There will be a slight pause. I’m off to stay with my mother for a few days. She has expressed a wish to make very long lists of to whom she wishes to leave her possessions. I will, of course, have nothing better to do when she dies than pack each little trinket with with a tender note and despatch it to someone she met once on holiday twenty years ago.
The problem really is the number of possessions. It’s amazing when you think about it. We all leave home pretty much with a suitcase and what we stand up in and maybe a bit of money. A few years later and we have a home, a mortgage, a family and tons and tons of stuff. In all the years I worked on collectors’ magazines of one sort and another, a very regular feature of life was families asking after the death of a loved one for advice about their collection which everyone was sure was worth millions at least. Collectors had gone hungry to save up for something coveted, it had cost a lot then, so it must be worth lots now, we were told. I have experienced this personally. A number of times at Miniatura visitors have wanted advice about collections they have inherited. The Practical ask: How can we get the money back? The Optimistic ask: Can you sell it all for us? The Altruistic ask: Which museum is going to be delighted with this bequest which will make the name of the departed live for ever?
The answers are: You can’t, no and none.
The truth about a collection is that the main purpose of it is to give the collector a hobby, something to spend money on and maybe a little learning garnered along the way. With a miniaturist the collection, by definition, is going to be blessedly small. The best advice is to choose the best house, fill it with all the best things and pass it on down the family. The rest should be given to the charity of your choice, Pat Cutforth on the Cancer stand at Miniatura performs a service to humanity in general and raises money for a good cause at the same time.

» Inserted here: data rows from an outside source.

(** Exact arithmetic.  Over the reals, when every direction has a positive
    weight and the deviation multiplier is at least 1: for a vertex with
    two or more surviving rays the deviation filter keeps at least one of
    them, the weights of the kept rays sum to more than zero, and
    [calc_width] answers their weighted mean plus [safe_move]; the branch
    that answers the plain mean is not taken. *)
Theorem calc_width_weighted (point normal : Vec3r) (tree : AABBTree)
    (config : RaysConfig R) (all : list (survivor (F := R))) :
  1 <= allowed_deviation config ->
  Forall (fun d => 0 < d_weight d) (dirs config) ->
  v_z normal <= normal_z_max config ->
  survivors AABBTree intersect_ray_first_hit triangle_normals angle_axis acos
    tree config (vneg normal)
    (vadd point (vscale (vneg normal) (safe_move config)))
    (acos (vdot (mkVec3 0 0 1) (vneg normal)))
    (vcross (mkVec3 0 0 1) (vneg normal)) (dirs config) = Some all ->
  (2 <= length all)%nat ->
  let kept := List.filter (passes_deviation config all) all in
  kept <> []
  /\ 0 < sum_from 0 (map sv_weight kept)
  /\ calc_width AABBTree intersect_ray_first_hit triangle_normals angle_axis
       acos point normal tree config
     = Some (weighted_mean kept + safe_move config).
Proof.
  intros Hk Hweights Hz Hall Hlen kept.
  assert (kept <> []) as Hkept.
  { apply kept_nonempty; [|exact Hk]. destruct all; [cbn in Hlen; lia|done]. }
  assert (0 < sum_from 0 (map sv_weight kept)) as Hsum.
  { apply weights_sum_positive; [exact Hkept|].
    pose proof (survivors_weights _ _ _ _ _ _ _ Hweights _ Hall) as Hpos.
    rewrite Forall_forall in Hpos. apply Forall_forall. intros s Hs.
    apply Hpos. apply list_elem_of_In in Hs. apply filter_In in Hs as [Hs _].
    by apply list_elem_of_In. }
  split; [exact Hkept|]. split; [exact Hsum|].
  unfold calc_width. change (@f_ltb R R_scalar) with Rs.ltb.
  assert (Rs.ltb (normal_z_max config) (v_z normal) = false) as ->
    by (by apply ltb_false).
  cbv zeta. rewrite cast_rays_survivors.
  match goal with
  | |- context [survivors ?a ?b ?c ?d ?e ?f ?g ?h ?i ?j ?k ?l] =>
    replace (survivors a b c d e f g h i j k l) with (Some all)
      by (symmetry; exact Hall)
  end.
  cbn [mbind option_bind].
  cbn [a_widths a_weights a_sum_width a_sq_sum_width app].
  rewrite width_statistics_survivors. f_equal.
  unfold width_of_survivors.
  destruct all as [|s1 [|s2 all]]; [cbn in Hlen; lia|cbn in Hlen; lia|].
  fold kept. change (@f_leb R R_scalar) with Rs.leb.
  change (@f_zero R R_scalar) with 0.
  assert (Rs.leb (sum_from 0 (map sv_weight kept)) 0 = false) as ->.
  { unfold Rs.leb. destruct (Rle_dec _ _); [lra|reflexivity]. }
  reflexivity.
Qed.
End Weighted.

(** Two rays of weight 1 with the deviation filter at one standard
    deviation, and a safe move of 1/2. *)
Definition filtered_rays : RaysConfig R :=
  mkRaysConfig 1 (1 / 2)
    [mkDirection (mkVec3 0 0 1) 1; mkDirection (mkVec3 0 0 1) 1] 0 1
    false true.

Definition both_hits : list (survivor (F := R)) :=
  [mkSurvivor 3 1; mkSurvivor 3 1].

Lemma calc_width_weighted_witness :
  let kept := List.filter (passes_deviation filtered_rays both_hits)
                both_hits in
  kept <> []
  /\ 0 < sum_from 0 (map sv_weight kept)
  /\ calc_width unit hit_at_3 (fun _ => []) (fun _ _ v => v) (fun x => x)
       (mkVec3 0 0 0) (mkVec3 0 0 0) tt filtered_rays
     = Some (weighted_mean kept + safe_move filtered_rays).
Proof.
  apply (calc_width_weighted unit hit_at_3 (fun _ => []) (fun _ _ v => v)
           (fun x => x) (mkVec3 0 0 0) (mkVec3 0 0 0) tt filtered_rays
           both_hits).
  - cbn. lra.
  - repeat constructor; cbn; lra.
  - cbn. lra.
  - reflexivity.
  - cbn. lia.
Defined.
End DeviationR.

(** ** Width estimator in binary32: the variance that cancels *)

Module DeviationRuns.
Import B32 Examples.

(** A stand-in for the ray tree: a ray that rises hits at distance 3, any
    other ray at distance 3.001. *)
Definition close_hits (_ : unit) (_ ray : Vec3 float) : option (Hit float) :=
  Some (mkHit 0%Z (if f_ltb f_zero (v_z ray) then of_Z 3
                   else f_div (of_Z 3001) (of_Z 1000))).

(** Two rays of weight 1, the deviation filter at one standard deviation,
    and a safe move of 1/2. *)
Definition close_rays : RaysConfig float :=
  mkRaysConfig (of_Z 1) (f_div (of_Z 1) (of_Z 2))
    [mkDirection (v3 0 0 1) (of_Z 1); mkDirection (v3 0 1 0) (of_Z 1)]
    (of_Z 0) (of_Z 1) false true.

(** The probed vertex, at the origin, and its normal, which points down:
    the rays are cast upwards. *)
Definition probe_point : Vec3 float := v3 0 0 0.
Definition probe_normal : Vec3 float := v3 0 0 (-1).

(** X23.  In binary32, with two rays of weight 1 that hit at the
    distances 3 and 3.001, deviation filtering with the multiplier 1 and a
    safe move of 1/2: the rays are both cast and counted, the variance
    that [calc_width] computes as the mean of the squares less the square
    of the mean is zero, so both distances are farther from the mean than
    the threshold and no ray is kept; the sum of the weights is zero, and
    [calc_width] answers the plain mean of the two distances, without the
    safe move. *)
Theorem calc_width_binary32_plain_mean :
  exists acc mean,
    cast_rays unit close_hits (fun _ => []) (fun _ _ v => v) (fun x => x)
      tt close_rays (vneg probe_normal)
      (vadd probe_point (vscale (vneg probe_normal) (safe_move close_rays)))
      (vdot (v3 0 0 1) (vneg probe_normal))
      (vcross (v3 0 0 1) (vneg probe_normal)) (dirs close_rays)
      (mkRayAcc [] [] f_zero f_zero) = Some acc
    /\ a_widths acc = [of_Z 3; f_div (of_Z 3001) (of_Z 1000)]
    /\ a_weights acc = [of_Z 1; of_Z 1]
    /\ mean = f_div (a_sum_width acc) (of_Z 2)
    /\ mean = f_div (f_add (of_Z 3) (f_div (of_Z 3001) (of_Z 1000))) (of_Z 2)
    /\ f_sub (f_div (a_sq_sum_width acc) (of_Z 2)) (f_mul mean mean) = f_zero
    /\ weighted_sums close_rays mean
         (f_mul (f_sqrt f_zero) (allowed_deviation close_rays))
         (a_widths acc) (a_weights acc) f_zero f_zero = (f_zero, f_zero)
    /\ calc_width unit close_hits (fun _ => []) (fun _ _ v => v) (fun x => x)
         probe_point probe_normal tt close_rays = Some mean
    /\ width_statistics close_rays acc = mean.
Proof.
  eexists _, _. split; [vm_compute; reflexivity|].
  split; [vm_compute; reflexivity|]. split; [vm_compute; reflexivity|].
  split; [reflexivity|].
  repeat match goal with |- _ /\ _ => split end; vm_compute; reflexivity.
Qed.
End DeviationRuns.

(** ** calc_widths: when it answers *)

Section CalcWidthsDefined.
Context {F : Type} {SF : Scalar F}.
Variable Tree : Type.
Variable intersect_ray_first_hit : Tree -> Vec3 F -> Vec3 F -> option (Hit F).
Variable triangle_normals : Tree -> list (Vec3 F).
Variable angle_axis : F -> Vec3 F -> Vec3 F -> Vec3 F.
Variable acos : F -> F.

(** With angle filtering every triangle that a ray can hit has a normal. *)
Definition hits_have_normals (tree : Tree) (config : RaysConfig F) : Prop :=
  is_angle_filtering config = true ->
  forall ray_point ray hit,
    intersect_ray_first_hit tree ray_point ray = Some hit ->
    (0 <= hit_id hit < Z.of_nat (length (triangle_normals tree)))%Z.

Lemma cast_rays_defined (tree : Tree) (config : RaysConfig F)
    (ray_dir ray_point : Vec3 F) (tr_angle : F) (tr_axis : Vec3 F)
    (ds : list (Direction F)) :
  hits_have_normals tree config ->
  forall acc,
    is_Some (cast_rays Tree intersect_ray_first_hit triangle_normals
               angle_axis acos tree config ray_dir ray_point tr_angle tr_axis
               ds acc).
Proof.
  intros Hn. induction ds as [|dir ds IH]; intros acc; cbn [cast_rays];
    [eauto|].
  unfold cast_ray, angle_ok.
  destruct (intersect_ray_first_hit tree ray_point _) as [hit|] eqn:E;
    cbn [mbind option_bind]; [|apply IH].
  destruct (is_angle_filtering config) eqn:Ef; cbn [mbind option_bind].
  - destruct (proj2 (vget_is_Some (triangle_normals tree) (hit_id hit))
                (Hn Ef _ _ _ E)) as [normal ->].
    cbn [mbind option_bind]. destruct (negb _); apply IH.
  - apply IH.
Qed.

Unfortunately for me my father’s collection is not small, at all. He began collecting pictures and artefacts at an early age until he eventually morphed into an antiques dealer, whence he had been going all along. Is my mother living in a house full of vast amounts of potential money? Sadly, no. All collections are subject to fashion. Whoever thought it would be easier to sell a bag full of plastic toys that has never been played with than a well-worn much-polished Georgian table. If the toys are original Star Wars but the table needs quite a bit of repair and is faded unevenly and has a wonkyish leg, you are exponentially better off financially with the Star Wars toys. You could flog them on EBay and post them tomorrow. The table would have to go to auction and on a good day maybe make half of what was given for it in the first place.
My father had his collection valued some years ago and was a bit stunned to find he was not sitting on precious heirlooms so much as lot of unfashionable stuff. For many years, every time I visited. my mother would take me to one side and go round the house saying who each thing was for and making me recite the ever-changing list. I wasn’t allowed to write it down. In the end I begged my father to do so and he did, On his death, my cousins, searching for the will, hoping they were in it, turned up a couple of versions of the lists, each with many crossings out as things were sold, or given away, or fell to bits.
And now, joy of joys, my demented mother who repeats everything twice twice and can ask, what is it? the same, what is it? question, did somebody say what it is? again what is it? again, yes but Jane, what is it? and again. Did anyone say what it is, did you? In the same sentence (what is it? I am so tired of asking. What is it?) Wants me to go there for a few days so we can spend the time making lists of who to give away all the stuff to.
I shall write lists in VERY BIG CAPITAL LETTERS though I don’t imagine it will do any good.
Tune in in a few days time (yes, but what is it?) to find out if I kept my sanity (what is it?) or if the number of gibbering idiots in the family has now leapt to two.
I also am on a mission to get papers filled in to do with brain donation for research purposes. Hers not mine, in theory. Much more of this later. (What is it?) A brain, in your head, you know. (Really? What is that?)
You cannot control the future from the grave. Even if you want to a lot. The stuff you leave, someone else will have to deal with, whether it is a load of old junk (what is it?) a load of old debts (what are they) or precious – ish chairs (six, dining, all falling to bits) (what is it?) (Shrunken wood, dried out glue.) But with forward planning you can help other people after your death with the only thing you truly own, your body. (What is it?) (The bit from the ground to the top of your head.)
JaneLaverick.com – listing slightly, probably to starboard.